How to Reduce Sugar Intake
The word sugar means different things to different people. The young love sugar, the middle-aged are wary of it while the aged are terrified. Why are there mixed feelings for something sweet and palatable? Well, here we break it down for you.
Understanding the basics of sugar.
Sugar is an energy source. The body breaks sugar down into glucose that the brain uses to function and the cells in the body use as energy. Depending on their source of supply, sugar is classified into sucrose, glucose and fructose, lactose and maltose. Irrespective of how it is ingested, the body shows no partiality in breaking down sugar. It is the degree of absorption that varies and that depends on whether it is consumed as a solid or liquid.
A person can have up to six teaspoons of sugar a day. Lesser than that is even better. Consuming sugar in excess results in health conditions like type 2 diabetes, heart disease, inflammation, obesity and fatty liver. Excess sugar speeds up the ageing process and is also associated with mind-related issues like depression and skin problems like acne.
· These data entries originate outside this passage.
(** What is noted about the stages and the buffer. *)
Definition note_stages (m : manager) (b : tensor) (params : list obj) (meta : meta_dict) : meta_dict :=
  let meta := put "codec_layout" (OStr codec_layout) meta in
  let meta := if negb (use_direct_quant m) && in_pipeline (config m) "transformer" then put "transformer_applied" (OBool true) meta else meta in
  let meta :=
    if in_pipeline (config m) "quantizer"
    then put "quantization_params" (OList params) (put "quantization_applied" (OBool true) meta) else meta in
  put "codec_dtype" (OStr (dtype b)) (put "codec_shape" (ints (shape b)) meta).

(** [reshape(-1).view(torch.uint8)] *)
Definition raw_bytes (t : tensor) : tensor := byte_tensor (data t).

(** A codec that raises is skipped. *)
Definition handle_codec_compression (m : manager) (b : tensor) (layer_id : Z) (meta : meta_dict) : tensor * meta_dict :=
  if in_pipeline (config m) "codec" then
    match (let? k := component (codec m) in let? kw := kwargs (codec_config (config m)) in encode k layer_id b kw) with
    | Ok t => (t, put "codec_applied" (OBool true) meta)
    | Err e => (raw_bytes b, put "codec_error" (OStr (exn_text e)) (put "codec_skipped" (OBool true) meta))
    end
  else (raw_bytes b, meta).

(** Layers [start, start + n) in one piece; [base] is what the caller notes
    first. *)
Definition compress_layers (m : manager) (x : tensor) (start : Z) (base : meta_dict) : result (tensor * meta_dict) :=
  let? (b, params) := process m x start in
  let (t, meta) := handle_codec_compression m b (start + hd 0 (shape x) - 1) (note_stages m b params base) in
  Ok (t, put "compressed_size" (OInt (nbytes t)) meta).

Definition base_metadata (request_id : string) (x : tensor) (metadata : meta_dict) : meta_dict :=
  merge [(KStr "request_id", OStr request_id); (KStr "original_dtype", OStr (dtype x)); (KStr "original_size", OInt (nbytes x));
         (KStr "device", OStr device); (KStr "start_layer_id", OInt 0); (KStr "num_layers", OInt (hd 0 (shape x)))] metadata.

Definition compress_single (m : manager) (x : tensor) (request_id : string) (metadata : meta_dict) : result CompressedKVData :=
  let? (t, meta) := compress_layers m x 0 (base_metadata request_id x metadata) in
  Ok (mkKVData request_id (hd 0 (shape x) - 1) (Some t) (ODict meta) (nbytes x) (nbytes t) false None None).

(** *** In chunks *)

Definition CHUNK_SIZE : Z := 8.

Definition chunk_metadata_base (request_id : string) (x : tensor) (num_chunks idx start stop : Z) (metadata : meta_dict) : meta_dict :=
  merge [(KStr "request_id", OStr request_id); (KStr "original_dtype", OStr (dtype x)); (KStr "device", OStr device);
         (KStr "start_layer_id", OInt start); (KStr "num_layers", OInt (stop - start)); (KStr "chunk_index", OInt idx);
         (KStr "total_chunks", OInt num_chunks)] metadata.

Definition num_chunks (num_layers : Z) : Z := (num_layers + CHUNK_SIZE - 1) / CHUNK_SIZE.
The following points help reduce the intake of sugar and curb the craving.
Get accustomed to less sweetness.
Give your palate time to adjust. Instead of banning sugar, reduce the amount of sugar you add to foods and drinks a little at a time. Gradually, you will get accustomed to the taste of food with less sugar.
Limit sugary drinks.
Sugary drinks are not only a source of empty calories but they also show the strongest relationship with tooth decay, obesity and type 2 diabetes. Although fruit juice contains natural sugar, the juicing process means the sugar in the cell wall of the plant is released as ‘free sugar’ which damages teeth, raises blood sugar levels and provides additional calories. Replace soft drinks with water, low-fat milk, unsweetened tea or coffee.
Minimize processed foods.
Replace highly processed sugary foods like sweets, chocolate, cakes, biscuits and desserts in your diet with natural ones found in fruits and vegetables. These have a less drastic effect on blood sugar levels. Processed foods also stimulate hunger and make it difficult to control appetite and body weight.
Don’t ban fruit.
Sugar that occurs naturally in fruits is less concentrated, and consuming it along with fiber ensures that absorption of sugar is gradual. Fruits are also a valuable source of vitamins, minerals and phytochemicals.
Read the label.
It is necessary to be aware of sugar intake, so check labels for sucrose, glucose syrup, invert sugar, fructose, dextrose, maltodextrin, fruit syrup, raw sugar, cane sugar and glucose. Foods disguised as health foods can also be loaded with added sugar. Agave nectar, honey, organic cane sugar and maple syrup fall into this category.
Beware of low-fat foods.
Low-fat foods often contain more sugar than their full-fat equivalents. Manufacturers replace fat with other ingredients including sugar to improve taste. These foods do not always satisfy taste expectations resulting in eating more.
Rethink your breakfast.
A high-protein breakfast keeps you feeling fuller for longer. Readymade breakfast cereals are loaded with sugar. Replace them with porridge, eggs on toast, or yogurt with fresh fruit and nuts.
Substitute sugar with natural food enhancers.
Syrup is the most preferred food enhancer and the most vicious too. Substitute it with natural food enhancers like almond extract, cinnamon, dried fruit or canned fruit. They are not only healthy alternates but fulfilling treats.
The tongue accustoms itself to the tastes we introduce it to. Cutting down on sugar does not have to feel punitive. Over time, the sugar craving will die down revealing an improvement in overall health, loss in weight and a boost in confidence.